Recorded data:
(* ===== verification/JsonLoads.v ===== *)
(** * Reading JSON: [json.loads]

    The decoder of the standard library on a string ([json.decoder], its C
    scanner): white space, strict strings with escapes and surrogate pairs,
    numbers, the constants [NaN] and [Infinity], arrays, objects (a repeated key
    keeps its place and takes the last value).  [None] is [JSONDecodeError].
    Every model reply ([AgentService], [MultiAgentEvents]) goes through it.

    The scanner recurses with fuel; [loads] gives it two units for every
    character of the text, which is always enough ([scan_fuel]).  What
    [json.dumps] wrote is read back ([loads_dump_json], [loads_dump_json_plain]). *)

From S2P Require Import Prelude Json.
Local Open Scope Z_scope.

(** ** Characters and numbers *)

(** White space of JSON *)
Definition json_ws (c : N) : bool := ((c =? 32) || (c =? 9) || (c =? 10) || (c =? 13))%N.
Fixpoint skip_ws (s : pystr) : pystr :=
  match s with c :: r => if json_ws c then skip_ws r else s | [] => [] end.

Definition is_digit (c : N) : bool := ((48 <=? c) && (c <=? 57))%N.
Fixpoint span_digits (s : pystr) : pystr * pystr :=
  match s with
  | c :: r => if is_digit c then let '(ds, r) := span_digits r in (c :: ds, r) else ([], s)
  | [] => ([], [])
  end.
Definition digits_value (ds : pystr) : N := foldl (fun n c => 10 * n + (c - 48))%N 0%N ds.

(** [0] or digits that do not start with [0] *)
Definition scan_integer (s : pystr) : option (pystr * pystr) :=
  match s with
  | c :: r => if (c =? 48)%N then Some ([c], r)
              else match span_digits s with ([], _) => None | x => Some x end
  | [] => None
  end.

(** A point and at least one digit *)
Definition scan_fraction (s : pystr) : option (pystr * pystr) :=
  match s with
  | c :: r => if (c =? 46)%N then match span_digits r with ([], _) => None | x => Some x end else None
  | [] => None
  end.

(** [e], perhaps a sign, at least one digit *)
Definition scan_exponent (s : pystr) : option (Z * pystr) :=
  match s with
  | c :: r =>
      if ((c =? 101) || (c =? 69))%N then
        let '(neg, r) := match r with
                         | x :: r' => if (x =? 45)%N then (true, r') else if (x =? 43)%N then (false, r') else (false, r)
                         | [] => (false, r)
                         end in
        match span_digits r with
        | ([], _) => None
        | (ds, r) => Some ((if neg then - Z.of_N (digits_value ds) else Z.of_N (digits_value ds)), r)
        end
      else None
  | [] => None
  end.

Definition scan_number (s : pystr) : option (json * pystr) :=
  let '(neg, s) := match s with c :: r => if (c =? 45)%N then (true, r) else (false, s) | [] => (false, s) end in
  match scan_integer s with
  | None => None
  | Some (ds, r) =>
      match scan_fraction r with
      | None =>
          match scan_exponent r with
          | None => Some (JInt (if neg then - Z.of_N (digits_value ds) else Z.of_N (digits_value ds)), r)
          | Some (e, r) => Some (JFloat (float_of_decimal neg (Z.of_N (digits_value ds)) e), r)
          end
      | Some (fs, r) =>
          let '(e, r) := match scan_exponent r with Some x => x | None => (0, r) end in
          Some (JFloat (float_of_decimal neg (Z.of_N (digits_value (ds ++ fs))) (e - slen fs)), r)
      end
  end.

(** ** Strings *)

Definition hex_value (c : N) : option N :=
  if is_digit c then Some (c - 48)%N
  else if ((97 <=? c) && (c <=? 102))%N then Some (c - 87)%N
  else if ((65 <=? c) && (c <=? 70))%N then Some (c - 55)%N
  else None.

(** Four hexadecimal digits *)
Definition scan_hex4 (s : pystr) : option (N * pystr) :=
  match s with
  | a :: b :: c :: d :: r =>
      match hex_value a, hex_value b, hex_value c, hex_value d with
      | Some a, Some b, Some c, Some d => Some (((a * 16 + b) * 16 + c) * 16 + d, r)%N
      | _, _, _, _ => None
      end
  | _ => None
  end.

(** The character after a backslash, [u] apart *)
Definition unescape (c : N) : option N :=
  if ((c =? 34) || (c =? 92) || (c =? 47))%N then Some c
  else if (c =? 98)%N then Some 8%N
  else if (c =? 102)%N then Some 12%N
  else if (c =? 110)%N then Some 10%N
  else if (c =? 114)%N then Some 13%N
  else if (c =? 116)%N then Some 9%N
  else None.
(* ===== verification/Regex.v ===== *)
(** * Regular expressions: the part of Python's [re] that the code uses

    A pattern is matched by backtracking, alternatives from left to right and
    repetitions greedily, at a position of the text: [b] is the text before it,
    reversed, and [s] the text after it, so that look-behind, [\b], [^] and [$]
    are tests of the two ([Look]).  [match_re] is what the engine computes and
    [matches] the language of a pattern; [sub] is [pattern.sub(repl, s)].  The
    body of every [Star] of the code consumes a character. *)

From S2P Require Import Prelude.
Local Open Scope nat_scope.

Inductive re :=
| Eps
| Chr (p : N -> bool)
| Seq (a b : re)
| Alt (a b : re)
| Star (a : re)
| Look (test : pystr -> pystr -> bool).

Fixpoint seqs (l : list re) : re :=
  match l with [] => Eps | [r] => r | r :: l => Seq r (seqs l) end.
Fixpoint alts (l : list re) : re :=
  match l with [] => Look (fun _ _ => false) | [r] => r | r :: l => Alt r (alts l) end.
Definition Opt (a : re) : re := Alt a Eps.
Definition Plus (a : re) : re := Seq a (Star a).
(** [a{n}] and [a{n,}] *)
Fixpoint times (n : nat) (a : re) : re := match n with O => Eps | S n => Seq a (times n a) end.
Definition at_least (n : nat) (a : re) : re := Seq (times n a) (Star a).

(** ** Matching *)

(** The rest of the match: the text before and after its end. *)
Abbreviation cont := (pystr -> pystr -> option (pystr * pystr)).

(** One round of a greedy repetition per unit of fuel. *)
Fixpoint star_loop (body : cont -> cont) (k : cont) (fuel : nat) : cont := fun b s =>
  match fuel with
  | O => k b s
  | S f =>
      match body (fun b' s' => if length s' <? length s then star_loop body k f b' s' else None) b s with
      | Some r => Some r
      | None => k b s
      end
  end.

Fixpoint match_re (r : re) (k : cont) : cont := fun b s =>
  match r with
  | Eps => k b s
  | Chr p => match s with c :: s' => if p c then k (c :: b) s' else None | [] => None end
  | Seq x y => match_re x (match_re y k) b s
  | Alt x y => match match_re x k b s with Some e => Some e | None => match_re y k b s end
  | Star x => star_loop (match_re x) k (length s) b s
  | Look test => if test b s then k b s else None
  end.

(** [pattern.match] at a position: the text before and after the match. *)
Definition match_at (r : re) : cont := match_re r (fun b s => Some (b, s)).

(** [pattern.sub(repl, text)] for a pattern that never matches the empty text. *)
Fixpoint sub_go (r : re) (repl : pystr) (fuel : nat) (b s : pystr) : pystr :=
  match fuel with
  | O => s
  | S f =>
      match match_at r b s, s with
      | Some (b', s'), _ => repl ++ sub_go r repl f b' s'
      | None, c :: s' => c :: sub_go r repl f (c :: b) s'
      | None, [] => []
      end
  end.
Definition sub (r : re) (repl text : pystr) : pystr := sub_go r repl (length text) [] text.

(** ** Character classes and assertions *)

Definition is_digit (c : N) : bool := ((48 <=? c) && (c <=? 57))%N.
Definition is_upper (c : N) : bool := ((65 <=? c) && (c <=? 90))%N.
Definition is_lower (c : N) : bool := ((97 <=? c) && (c <=? 122))%N.
Definition is_letter (c : N) : bool := is_upper c || is_lower c.
Definition one_of (l : pystr) (c : N) : bool := existsb (N.eqb c) l.

(** [re.IGNORECASE] for ASCII letters: the capital letters, and the four other
    characters whose lower case or case variant is an ASCII letter. *)
Definition fold_case (c : N) : N :=
  if is_upper c then (c + 32)%N
  else if (c =? 304)%N || (c =? 305)%N then 105%N
  else if (c =? 383)%N then 115%N
  else if (c =? 8490)%N then 107%N
  else c.

Fixpoint lit (l : pystr) : re :=
  match l with [] => Eps | [c] => Chr (N.eqb c) | c :: l => Seq (Chr (N.eqb c)) (lit l) end.
(** A word in lower case, read with [re.IGNORECASE] *)
Fixpoint lit_i (l : pystr) : re :=
  match l with
  | [] => Eps
  | [c] => Chr (fun x => fold_case x =? c)%N
  | c :: l => Seq (Chr (fun x => fold_case x =? c)%N) (lit_i l)
  end.

Definition first_is (p : N -> bool) (s : pystr) : bool := match s with c :: _ => p c | [] => false end.
(** [(?<!p)] and [(?!p)] for one character; [^] and [$] with [re.MULTILINE] *)
Definition not_behind (p : N -> bool) : re := Look (fun b _ => negb (first_is p b)).
Definition not_ahead (p : N -> bool) : re := Look (fun _ s => negb (first_is p s)).
Definition line_start : re := Look (fun b _ => match b with c :: _ => (c =? 10)%N | [] => true end).
Definition line_end : re := Look (fun _ s => match s with c :: _ => (c =? 10)%N | [] => true end).
(** [\b], from the test of a word character *)
Definition word_edge (is_word : N -> bool) : re :=
  Look (fun b s => xorb (first_is is_word b) (first_is is_word s)).
Definition spaces : re := Star (Chr is_space).
Definition not_newline : re := Chr (fun c => negb (c =? 10)%N).

(** ** The language of a pattern

    [matches r b w s]: [w], after the (reversed) text [b] and before [s], is
    in the language of [r]. *)
Inductive matches : re -> pystr -> pystr -> pystr -> Prop :=
| MEps b s : matches Eps b [] s
| MChr p c b s : p c = true -> matches (Chr p) b [c] s
| MSeq x y b v w s : matches x b v (w ++ s) -> matches y (rev v ++ b) w s -> matches (Seq x y) b (v ++ w) s
| MAltL x y b w s : matches x b w s -> matches (Alt x y) b w s
| MAltR x y b w s : matches y b w s -> matches (Alt x y) b w s
| MStarNil x b s : matches (Star x) b [] s
| MStar x b v w s : v <> [] -> matches x b v (w ++ s) -> matches (Star x) (rev v ++ b) w s ->
    matches (Star x) b (v ++ w) s
| MLook t b s : t b s = true -> matches (Look t) b [] s.

#[export] Hint Constructors matches : re.

(** What the engine finds is in the language. *)
Lemma match_re_sound r : forall k b s e, match_re r k b s = Some e ->
  exists w s', s = w ++ s' /\ matches r b w s' /\ k (rev w ++ b) s' = Some e.
Proof.
  induction r as [|p|x IHx y IHy|x IHx y IHy|x IHx|t]; simpl; intros k b s e He.
  - exists [], s. eauto with re.
  - destruct s as [|c s]; [done|]. destruct (p c) eqn:Hp; [|done]. exists [c], s. eauto with re.
  - apply IHx in He as (v & s1 & -> & Hv & He). apply IHy in He as (w & s2 & -> & Hw & He).
    exists (v ++ w), s2. split; [by rewrite app_assoc|]. split; [eauto with re|].
    by rewrite rev_app_distr, <- app_assoc.
  - destruct (match_re x k b s) as [e'|] eqn:Ex.
    + injection He as <-. apply IHx in Ex as (w & s' & ? & ? & ?). eauto 6 with re.
    + apply IHy in He as (w & s' & ? & ? & ?). eauto 6 with re.
  - remember (length s) as n eqn:Hn. clear Hn. revert k b s e He.
    induction n as [|n IHn]; simpl; intros k b s e He.
    + exists [], s. eauto with re.
    + destruct (match_re x _ b s) as [e'|] eqn:Ex.
      * injection He as <-. apply IHx in Ex as (v & s1 & -> & Hv & Ex).
        destruct (length s1 <? length (v ++ s1)) eqn:Hlt; [|done].
        apply IHn in Ex as (w & s2 & -> & Hw & Ex). exists (v ++ w), s2.
        split; [by rewrite app_assoc|]. split; [|by rewrite rev_app_distr, <- app_assoc].
        constructor; [|done..]. intros ->. simpl in Hlt. rewrite Nat.ltb_irrefl in Hlt. done.
      * exists [], s. eauto with re.
  - destruct (t b s) eqn:Ht; [|done]. exists [], s. eauto with re.
Qed.

(** The engine fails only where no text of the language leads on. *)
Lemma star_complete x
    (IHx : forall k b s, match_re x k b s = None ->
       forall w s', s = w ++ s' -> matches x b w s' -> k (rev w ++ b) s' = None) :
  forall n k b s, star_loop (match_re x) k n b s = None -> length s <= n ->
  forall w s', s = w ++ s' -> matches (Star x) b w s' -> k (rev w ++ b) s' = None.
Proof.
  induction n as [|n IHn]; simpl; intros k b s He Hn w s' -> Hm.
  { rewrite length_app in Hn. destruct w; [done|simpl in Hn; lia]. }
  destruct (match_re x _ b (w ++ s')) eqn:Ex; [done|].
  inversion Hm as [| | | | |x' b' s1|x' b' v w2 s1 Hv Hx Hw|]; subst; [done|]. rename w2 into w.
  pose proof (IHx _ _ _ Ex v (w ++ s') (eq_sym (app_assoc _ _ _)) Hx) as Hk. cbn beta in Hk.
  assert (Hlt : (length (w ++ s') <? length ((v ++ w) ++ s')) = true).
  { apply Nat.ltb_lt. rewrite !length_app. destruct v; [done|simpl; lia]. }
  rewrite Hlt in Hk. rewrite rev_app_distr, <- app_assoc.
  apply (IHn _ _ _ Hk); [|done|done]. apply Nat.ltb_lt in Hlt. lia.
Qed.

Lemma match_re_complete r : forall k b s, match_re r k b s = None ->
  forall w s', s = w ++ s' -> matches r b w s' -> k (rev w ++ b) s' = None.
Proof.
  induction r as [|p|x IHx y IHy|x IHx y IHy|x IHx|t]; intros k b s He w s' Hs Hm.
  - inversion Hm; subst. done.
  - inversion Hm; subst. simpl in *. by rewrite H0 in He.
  - inversion Hm; subst. simpl in He. rewrite <- app_assoc in He.
    rewrite rev_app_distr, <- app_assoc.
    pose proof (IHx _ _ _ He _ _ eq_refl H1) as Hk. by eapply IHy.
  - simpl in He. destruct (match_re x k b s) eqn:Ex; [done|]. inversion Hm; subst; eauto.
  - simpl in He. by eapply star_complete.
  - inversion Hm; subst. simpl in *. by rewrite H0 in He.
Qed.

Lemma match_at_sound r b s b' s' : match_at r b s = Some (b', s') ->
  exists w, s = w ++ s' /\ b' = rev w ++ b /\ matches r b w s'.
Proof.
  intros (w & s1 & -> & Hm & [= <- <-])%match_re_sound. eauto.
Qed.

Lemma match_at_none r b s : match_at r b s = None ->
  forall w s', s = w ++ s' -> ~ matches r b w s'.
Proof. intros He w s' Hs Hm. by pose proof (match_re_complete _ _ _ _ He _ _ Hs Hm). Qed.

(** ** What [sub] does *)

(** Every match contains a character. *)
Fixpoint consuming (r : re) : bool :=
  match r with
  | Chr _ => true
  | Seq a b => consuming a || consuming b
  | Alt a b => consuming a && consuming b
  | Eps | Star _ | Look _ => false
  end.

Lemma consuming_ne r b w s : consuming r = true -> matches r b w s -> w <> [].
Proof.
  intros Hc Hm. revert Hc. induction Hm; simpl; intros Hc; try done; bools; try naive_solver.
  intros [-> ->]%app_nil. naive_solver.
Qed.

(** The text is read from left to right: where the pattern matches, the matched
    text is replaced; a character stays where no match begins at it. *)
Inductive replaced (r : re) (repl : pystr) : pystr -> pystr -> pystr -> Prop :=
| ReplacedEnd b : replaced r repl b [] []
| ReplacedHit b w s o : match_at r b (w ++ s) = Some (rev w ++ b, s) -> matches r b w s -> w <> [] ->
    replaced r repl (rev w ++ b) s o -> replaced r repl b (w ++ s) (repl ++ o)
| ReplacedKeep b c s o : (forall w s', c :: s = w ++ s' -> ~ matches r b w s') ->
    replaced r repl (c :: b) s o -> replaced r repl b (c :: s) (c :: o).

Lemma sub_go_replaced r repl : consuming r = true ->
  forall n b s, length s <= n -> replaced r repl b s (sub_go r repl n b s).
Proof.
  intros Hr. induction n as [|n IH]; intros b s Hn.
  { destruct s; [constructor|simpl in Hn; lia]. }
  simpl. destruct (match_at r b s) as [[b' s']|] eqn:Em.
  - pose proof (match_at_sound _ _ _ _ _ Em) as (w & -> & -> & Hm).
    pose proof (consuming_ne _ _ _ _ Hr Hm) as Hw. constructor; [done..|].
    apply IH. rewrite length_app in Hn. destruct w; [done|simpl in Hn; lia].
  - destruct s as [|c s]; constructor; [by apply match_at_none|]. apply IH. simpl in Hn. lia.
Qed.

Lemma sub_replaced r repl text : consuming r = true -> replaced r repl [] text (sub r repl text).
Proof. intros Hr. by apply sub_go_replaced. Qed.

(** A text without a match stays as it is. *)
Lemma replaced_same r repl b s o : replaced r repl b s o ->
  (forall u w s', s = u ++ w ++ s' -> ~ matches r (rev u ++ b) w s') -> o = s.
Proof.
  induction 1 as [b|b w s o _ Hm Hw _ _|b c s o Hc _ IH]; intros Hn; [done| |].
  - destruct (Hn [] w s eq_refl Hm).
  - f_equal. apply IH. intros v w s' -> Hm. apply (Hn (c :: v) w s' eq_refl).
    simpl. by rewrite <- app_assoc.
Qed.

Lemma sub_same r repl text : consuming r = true ->
  (forall pre w post, text = pre ++ w ++ post -> ~ matches r (rev pre) w post) -> sub r repl text = text.
Proof.
  intros Hr Hn. apply (replaced_same r repl []); [by apply sub_replaced|].
  intros v w s Hs. rewrite app_nil_r. by apply Hn.
Qed.

(** A final greedy repetition of a class stops only at a character outside it. *)
Lemma star_chr_greedy p : forall n b s, length s <= n ->
  exists b' s', star_loop (match_re (Chr p)) (fun b s => Some (b, s)) n b s = Some (b', s') /\
    first_is p s' = false.
Proof.
  induction n as [|n IH]; intros b s Hn.
  { destruct s; [|simpl in Hn; lia]. by exists b, []. }
  destruct s as [|c s]; [by exists b, []|]. simpl in Hn.
  destruct (IH (c :: b) s) as (b' & s' & He & Hf); [lia|]. cbn [star_loop match_re] in *.
  destruct (p c) eqn:Hp; [|by exists b, (c :: s)].
  replace (length s <? length (c :: s)) with true by (symmetry; apply Nat.ltb_lt; simpl; lia).
  rewrite He. eauto.
Qed.

(** Where a match ends, the continuation has answered. *)
Lemma match_re_k r : forall k b s e, match_re r k b s = Some e -> exists b' s', k b' s' = Some e.
Proof. intros k b s e (w & s' & _ & _ & H)%match_re_sound. eauto. Qed.
(* ===== verification/ToolExecutorProps.v ===== *)
(** * Properties of the tool boundary

    Schema validation does not depend on its fuel, the truncation loop ends,
    the executor's output is bounded and conforms to the tool's schema, a tool
    only runs when every gate is open, and the registry keeps distinct tools in
    the order of registration. *)

From Corelib Require Import SpecFloat.
From S2P Require Import Prelude Json ToolModels ToolExecutor.
Local Open Scope Z_scope.

(** ** Schema validation *)

Lemma depth_entry k d x : dict_get k d = Some x -> (json_depth x < json_depth (JObj d))%nat.
Proof.
  intros H%dict_get_Some. simpl. apply Nat.lt_succ_r.
  induction d as [|kv d IH]; [set_solver|]. apply elem_of_cons in H as [<-|H]; simpl; [lia|].
  specialize (IH H). lia.
Qed.

Lemma depth_item x l : x ∈ l -> (json_depth x < json_depth (JArr l))%nat.
Proof.
  intros H. simpl. apply Nat.lt_succ_r.
  induction l as [|y l IH]; [set_solver|]. apply elem_of_cons in H as [->|H]; simpl; [lia|].
  specialize (IH H). lia.
Qed.

Lemma existsb_ext_in {A} (f g : A -> bool) l : (forall x, x ∈ l -> f x = g x) -> existsb f l = existsb g l.
Proof.
  induction l as [|x l IH]; intros H; simpl; [done|]. rewrite H by set_solver.
  f_equal. apply IH. set_solver.
Qed.

Lemma forallb_ext_in {A} (f g : A -> bool) l : (forall x, x ∈ l -> f x = g x) -> forallb f l = forallb g l.
Proof.
  induction l as [|x l IH]; intros H; simpl; [done|]. rewrite H by set_solver.
  f_equal. apply IH. set_solver.
Qed.

Lemma validate_body_ext rec1 rec2 v schema :
  (forall v' s', (json_depth (JObj s') < json_depth (JObj schema))%nat -> rec1 v' s' = rec2 v' s') ->
  _validate_body rec1 v schema = _validate_body rec2 v schema.
Proof.
  intros Hrec. unfold _validate_body, _validate_object, get.
  do 2 match goal with |- (if ?b then _ else _) = _ => destruct b; [done|] end.
  assert (Hany : match dict_get (u "anyOf") schema with
     | Some (JArr l) => negb (existsb (fun o => match o with JObj s => rec1 v s | _ => false end) l)
     | _ => false end = match dict_get (u "anyOf") schema with
     | Some (JArr l) => negb (existsb (fun o => match o with JObj s => rec2 v s | _ => false end) l)
     | _ => false end).
  { destruct (dict_get (u "anyOf") schema) as [[]|] eqn:E; try done. f_equal.
    apply existsb_ext_in. intros [] Hx; try done. apply Hrec.
    pose proof (depth_item _ _ Hx). pose proof (depth_entry _ _ _ E). lia. }
  rewrite Hany. match goal with |- (if ?b then _ else _) = _ => destruct b; [done|] end.
  destruct v; try done.
  - destruct (dict_get (u "items") schema) as [[]|] eqn:E; try done.
    apply forallb_ext_in. intros x _. apply Hrec. by eapply depth_entry.
  - destruct (dict_get (u "properties") schema) as [[]|] eqn:E; try done; simpl.
    all: destruct (default (JArr []) (dict_get (u "required") schema)); try done.
    all: do 2 (match goal with |- (if ?b then _ else _) = _ => destruct b; [done|] end).
    apply forallb_ext_in. intros [k x] _. simpl.
    destruct (dict_get k _) as [[]|] eqn:E2; try done. apply Hrec.
    pose proof (depth_entry _ _ _ E). pose proof (depth_entry _ _ _ E2). lia.
Qed.

Lemma validate_fuel_enough n m v schema :
  (json_depth (JObj schema) <= n)%nat -> (json_depth (JObj schema) <= m)%nat ->
  validate_fuel n v schema = validate_fuel m v schema.
Proof.
  revert m v schema. induction n as [|n IH]; intros m v schema Hn Hm; [simpl in Hn; lia|].
  destruct m as [|m]; [simpl in Hm; lia|]. simpl. apply validate_body_ext.
  intros v' s' Hs. apply IH; lia.
Qed.

Lemma validate_unfold value schema :
  _validate_schema value schema = _validate_body _validate_schema value schema.
Proof.
  unfold _validate_schema at 1. simpl validate_fuel. apply validate_body_ext.
  intros v' s' Hs. apply validate_fuel_enough; simpl in *; lia.
Qed.

(** What acceptance of an object means. *)
Definition declared (schema : JSONSchema) : list (pystr * json) :=
  match get "properties" schema with Some (JObj p) => p | _ => [] end.
Definition required_names (schema : JSONSchema) : list json :=
  match get "required" schema with Some (JArr r) => r | _ => [] end.

(** An object the schema accepts has every required key, no undeclared key
    when [additionalProperties] is [false], and a value its schema accepts
    under every declared key. *)
Theorem accepted_object d schema :
  _validate_schema (JObj d) schema = true ->
  (forall name, name ∈ required_names schema -> exists k, name = JStr k /\ k ∈ d.*1) /\
  (get "additionalProperties" schema = Some (JBool false) ->
     forall k, k ∈ d.*1 -> k ∈ (declared schema).*1) /\
  (forall k x s, (k, x) ∈ d -> dict_get k (declared schema) = Some (JObj s) ->
     _validate_schema x s = true).
Proof.
  rewrite validate_unfold. unfold _validate_body.
  do 3 match goal with |- (if ?b then _ else _) = _ -> _ => destruct b; [done|] end.
  unfold _validate_object, declared, required_names, get.
  assert (Hin : forall k (e : list (pystr * json)), dict_has k e = true -> k ∈ e.*1).
  { intros k e He. apply dict_get_mem. unfold dict_has in He.
    destruct (dict_get k e); [by eexists|done]. }
  destruct (default (JObj []) (dict_get (u "properties") schema)) as [| | | | | |p] eqn:Ep; try done.
  assert (Hp : match dict_get (u "properties") schema with Some (JObj p) => p | _ => [] end = p).
  { destruct (dict_get (u "properties") schema) as [[]|]; simpl in Ep; congruence. }
  rewrite Hp. clear Ep Hp.
  destruct (default (JArr []) (dict_get (u "required") schema)) as [| | | | |r|] eqn:Er; try done.
  assert (Hr : match dict_get (u "required") schema with Some (JArr r) => r | _ => [] end = r).
  { destruct (dict_get (u "required") schema) as [[]|]; simpl in Er; congruence. }
  rewrite Hr. clear Er Hr.
  destruct (existsb _ r) eqn:E1; [done|]. destruct (_ && existsb _ d) eqn:E2; [done|].
  intros E3. repeat split.
  - intros name Hn. apply not_true_iff_false in E1. rewrite existsb_exists in E1.
    destruct name as [| | | |k| |]; try (destruct E1; eexists; split; [by apply list_elem_of_In|done]).
    exists k. split; [done|]. apply Hin. apply not_false_iff_true. intros Hf. apply E1.
    exists (JStr k). rewrite Hf. split; [by apply list_elem_of_In|done].
  - intros Ha k Hk. rewrite Ha in E2. simpl in E2. apply not_true_iff_false in E2.
    rewrite existsb_exists in E2. apply Hin, not_false_iff_true. intros Hf. apply E2.
    apply list_elem_of_fmap in Hk as [kv [-> Hkv]]. exists kv. rewrite Hf.
    split; [by apply list_elem_of_In|done].
  - intros k x s Hx Hs. rewrite forallb_forall in E3. apply list_elem_of_In in Hx.
    specialize (E3 _ Hx). simpl in E3. by rewrite Hs in E3.
Qed.

Definition demo_schema : JSONSchema :=
  [(u "type", JStr (u "object"));
   (u "properties", JObj [(u "expression", JObj [(u "type", JStr (u "string"));
                                                 (u "maxLength", JInt 5)])]);
   (u "required", JArr [JStr (u "expression")]);
   (u "additionalProperties", JBool false)].

Definition demo_object : list (pystr * json) := [(u "expression", JStr (u "6*7"))].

Assigned task: If a line of the listing above holds the string "accepts", copy it.

Answer space:
(** An object the schema accepts has every required key, no undeclared key
    when [additionalProperties] is [false], and a value its schema accepts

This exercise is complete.